Congressional Black Caucus member and California Congresswoman Barbara Lee has called on Apple to release federal data on the diversity of its workforce, following a meeting with Tim Cook to discuss the issue, reports USA Today.

Apple is one of a number of tech companies that issues its own reports on employee diversity, but refuses to release data from its federally-mandated filing. Companies are required by law to file the information, but are not obligated to make it public … 

Lee said that while Apple was “very committed” to workplace diversity, it needs to demonstrate this by releasing the data.

Apple seems to be moving in the right direction. Tim Cook wants his company to look like the country and I think they are very committed to doing everything they can do [but] if they believe in inclusion, they have to release the data so the public knows that they are being transparent and that they are committed to doing the right thing.

While Apple has made no public statement about its reasons for not releasing the data, it has previously been reported that tech companies feel that the job classifications on the government’s EEO-1 form are a poor match for the tech industry, and that the data doesn’t show the true picture.

Update on Thursday, Aug. 6th:

Screenshot 2015-08-06 09.23.48

Representative Lee has confirmed her visit via a Tweet to Apple’s headquarters and meeting with Tim Cook.

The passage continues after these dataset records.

(* ===== verification/ReceiptModels.v ===== *)
(** * execution_receipt.py: the contracts

    A Record per observation with its validator.  Times are UTC instants: the wire profile
    accepts only texts with a trailing Z and datetimes whose offset is zero.  A tagged
    union is an inductive type; the literal kind and version are its constructor. *)
From S2P Require Import Prelude Json PyTime PyDecimal Sha256 Canonical Base64 Platforms Models CertModels.
Local Open Scope Z_scope.

Definition EXECUTION_RECEIPT_AUDIENCE : string := "proofflow-execution-receipt".
Definition MAX_ARTIFACTS_PER_DIRECTION : Z := 128.
Definition MAX_PROVENANCE_REFERENCES : Z := 128.
Definition MAX_TRACE_LINKS : Z := 64.
Definition MAX_RECEIPT_INDEX_CAPACITY : Z := 1000000.

Definition hex_text (n : nat) (s : string) : bool :=
  Nat.eqb (String.length s) n && string_all is_lower_hex s.
(** [not value.strip("0")] *)
Definition all_zero (s : string) : bool := string_all (Ascii.eqb "0") s.

(** [DECIMAL_AMOUNT_PATTERN] *)
Definition is_decimal_amount (s : string) : bool :=
  let '(whole, rest) := span_digits s in
  (match whole with
   | EmptyString => false
   | String c r => match r with EmptyString => true | _ => negb (Ascii.eqb c "0") end
   end) && (String.length whole <=? 12)%nat &&
  match rest with
  | EmptyString => true
  | String c fraction => Ascii.eqb c "." && string_all is_digit fraction &&
      (1 <=? String.length fraction)%nat && (String.length fraction <=? 9)%nat
  end.

Definition _require_utc (value : datetime) (label : string) : result datetime :=
  _ ← require (is_aware value) (ValueError (label +:+ " must be timezone-aware")); Ok value.

(** The local labels of a model: its name and its text, one after the other *)
Definition local_labels (model : string) (fields : list (string * string)) : result unit :=
  _ ← mapR (λ kv, _reject_remote_reference (snd kv) (model +:+ " " +:+ fst kv)) fields; Ok ().
Definition all_sha256 (l : list string) : bool := forallb is_sha256 l.

Inductive ObservationState := OBSERVED | UNOBSERVED.
#[export] Instance ObservationState_eq_dec : EqDecision ObservationState.
Proof. solve_decision. Defined.
(** A model whose optional fields are all absent when nothing was observed and all present
    otherwise *)
Definition observed_fields (status : ObservationState) (fields : list bool) (absent present : string) : result unit :=
  match status with
  | UNOBSERVED => require (forallb negb fields) (ValueError absent)
  | OBSERVED => require (forallb id fields) (ValueError present)
  end.

Record ProducerDeclaration := mk_ProducerDeclaration {
  pd_producer_id : string; pd_software_name : string; pd_software_version : string;
  pd_observer_principals : list string }.
Definition ProducerDeclaration_validate (x : ProducerDeclaration) : result ProducerDeclaration :=
  _ ← require (is_identifier x.(pd_producer_id) && len_between 1 128 x.(pd_software_name) &&
               len_between 1 64 x.(pd_software_version) && size_between 1 16 x.(pd_observer_principals))
        (value_error "constraint");
  _ ← local_labels "producer" [("software_name", x.(pd_software_name));
                               ("software_version", x.(pd_software_version))];
  _ ← require (unique x.(pd_observer_principals)) (ValueError "observer principals must be unique");
  _ ← require (forallb is_identifier x.(pd_observer_principals)) (ValueError "observer principal is invalid");
  Ok x.

Inductive AttemptStatus := COMPLETED | FAILED | CANCELLED | ATTEMPT_UNKNOWN.
#[export] Instance AttemptStatus_eq_dec : EqDecision AttemptStatus.
Proof. solve_decision. Defined.
Record AttemptObservation := mk_AttemptObservation {
  at_attempt_id : string; at_attempt_number : Z; at_started_at : datetime; at_ended_at : datetime;
  at_status : AttemptStatus }.
Definition AttemptObservation_validate (x : AttemptObservation) : result AttemptObservation :=
  _ ← require (is_identifier x.(at_attempt_id) && within 1 1000000 x.(at_attempt_number))
        (value_error "constraint");
  started ← _require_utc x.(at_started_at) "attempt started_at";
  ended ← _require_utc x.(at_ended_at) "attempt ended_at";
  early ← dt_ltb ended started;
  _ ← require (negb early) (ValueError "attempt ended_at must not precede started_at");
  Ok x.

Record RuntimeObservation := mk_RuntimeObservation {
  rt_runtime_name : string; rt_runtime_version : string; rt_runtime_build_sha256 : string;
  rt_instance_id : string }.
Definition RuntimeObservation_validate (x : RuntimeObservation) : result RuntimeObservation :=
  _ ← require (len_between 1 128 x.(rt_runtime_name) && len_between 1 64 x.(rt_runtime_version) &&
               is_sha256 x.(rt_runtime_build_sha256) && is_identifier x.(rt_instance_id))
        (value_error "constraint");
  _ ← local_labels "runtime" [("runtime_name", x.(rt_runtime_name)); ("runtime_version", x.(rt_runtime_version))];
  Ok x.

(** ** The protocol of the call *)
Inductive ProtocolObservation :=
| LocalProtocolObservation (handler_name request_sha256 response_sha256 : string)
| McpProtocolObservation (server_name tool_name request_sha256 response_sha256 : string)
| A2aProtocolObservation (agent_name task_id request_sha256 response_sha256 : string).
Definition pr_request_sha256 (p : ProtocolObservation) : string :=
  match p with
  | LocalProtocolObservation _ r _ | McpProtocolObservation _ _ r _ | A2aProtocolObservation _ _ r _ => r
  end.
Definition pr_response_sha256 (p : ProtocolObservation) : string :=
  match p with
  | LocalProtocolObservation _ _ r | McpProtocolObservation _ _ _ r | A2aProtocolObservation _ _ _ r => r
  end.
Definition ProtocolObservation_validate (x : ProtocolObservation) : result ProtocolObservation :=
  _ ← require (all_sha256 [pr_request_sha256 x; pr_response_sha256 x]) (value_error "constraint");
  _ ← match x with
      | LocalProtocolObservation handler _ _ =>
          _ ← require (len_between 1 128 handler) (value_error "constraint");
          local_labels "local" [("handler name", handler)]
      | McpProtocolObservation server tool _ _ =>
          _ ← require (len_between 1 128 server && len_between 1 128 tool) (value_error "constraint");
          local_labels "MCP" [("server_name", server); ("tool_name", tool)]
      | A2aProtocolObservation agent task _ _ =>
          _ ← require (len_between 1 128 agent && is_identifier task) (value_error "constraint");
          local_labels "A2A" [("agent name", agent)]
      end;
  Ok x.

Record TraceObservation := mk_TraceObservation {
  to_trace_id : string; to_span_id : string; to_parent_span_id : option string;
  to_linked_span_ids : list string; to_observer_evidence_sha256 : string }.
Definition TraceObservation_validate (x : TraceObservation) : result TraceObservation :=
  _ ← require (hex_text 32 x.(to_trace_id) && hex_text 16 x.(to_span_id) &&
               opt_all (hex_text 16) x.(to_parent_span_id) &&
               size_between 0 MAX_TRACE_LINKS x.(to_linked_span_ids) &&
               is_sha256 x.(to_observer_evidence_sha256)) (value_error "constraint");
  _ ← require (negb (all_zero x.(to_trace_id)) && negb (all_zero x.(to_span_id)) &&
               opt_all (λ s, negb (all_zero s)) x.(to_parent_span_id))
        (ValueError "OpenTelemetry trace and span IDs must not be all zero");
  _ ← require (unique x.(to_linked_span_ids)) (ValueError "linked span IDs must be unique");
  _ ← require (forallb (hex_text 16) x.(to_linked_span_ids)) (ValueError "linked span ID is invalid");
  _ ← require (forallb (λ s, negb (all_zero s)) x.(to_linked_span_ids))
        (ValueError "linked OpenTelemetry span IDs must not be all zero");
  _ ← require (negb (bool_decide (x.(to_parent_span_id) = Some x.(to_span_id)) ||
                     bool_decide (x.(to_span_id) ∈ x.(to_linked_span_ids))))
        (ValueError "a span cannot parent or link to itself");
  Ok x.

Record ArtifactObservation := mk_ArtifactObservation {
  ao_artifact_id : string; ao_sha256 : string; ao_media_type : string }.
Definition ArtifactObservation_validate (x : ArtifactObservation) : result ArtifactObservation :=
  _ ← require (is_identifier x.(ao_artifact_id) && is_sha256 x.(ao_sha256) && len_between 1 128 x.(ao_media_type))
        (value_error "constraint");
  _ ← _reject_remote_reference x.(ao_media_type) "artifact media type";
  Ok x.

Inductive OperationKind := TOOL | SKILL.
Record OperationObservation := mk_OperationObservation {
  oo_kind : OperationKind; oo_operation_id : string; oo_name : string; oo_version : string;
  oo_input_schema_sha256 : string; oo_output_schema_sha256 : string;
  oo_request_sha256 : string; oo_response_sha256 : string }.
Definition OperationObservation_validate (x : OperationObservation) : result OperationObservation :=
  _ ← require (is_identifier x.(oo_operation_id) && len_between 1 128 x.(oo_name) &&
               len_between 1 64 x.(oo_version) &&
               all_sha256 [x.(oo_input_schema_sha256); x.(oo_output_schema_sha256); x.(oo_request_sha256);
                           x.(oo_response_sha256)]) (value_error "constraint");
  _ ← local_labels (match x.(oo_kind) with TOOL => "tool" | SKILL => "Skill" end)
        [("name", x.(oo_name)); ("version", x.(oo_version))];
  Ok x.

CEO Tim Cook has noted on several occasions that he is “not satisfied” with the company’s workforce diversity. Its first report showed that its employees are 70% male and 55% white. Global human resources head Denise Young Smith last month said that Apple had seen “some movement” since that report was published, and promised “more transparency” in a second report to be released later this year.

Previous company initiatives include employee awareness events and scholarships for minorities.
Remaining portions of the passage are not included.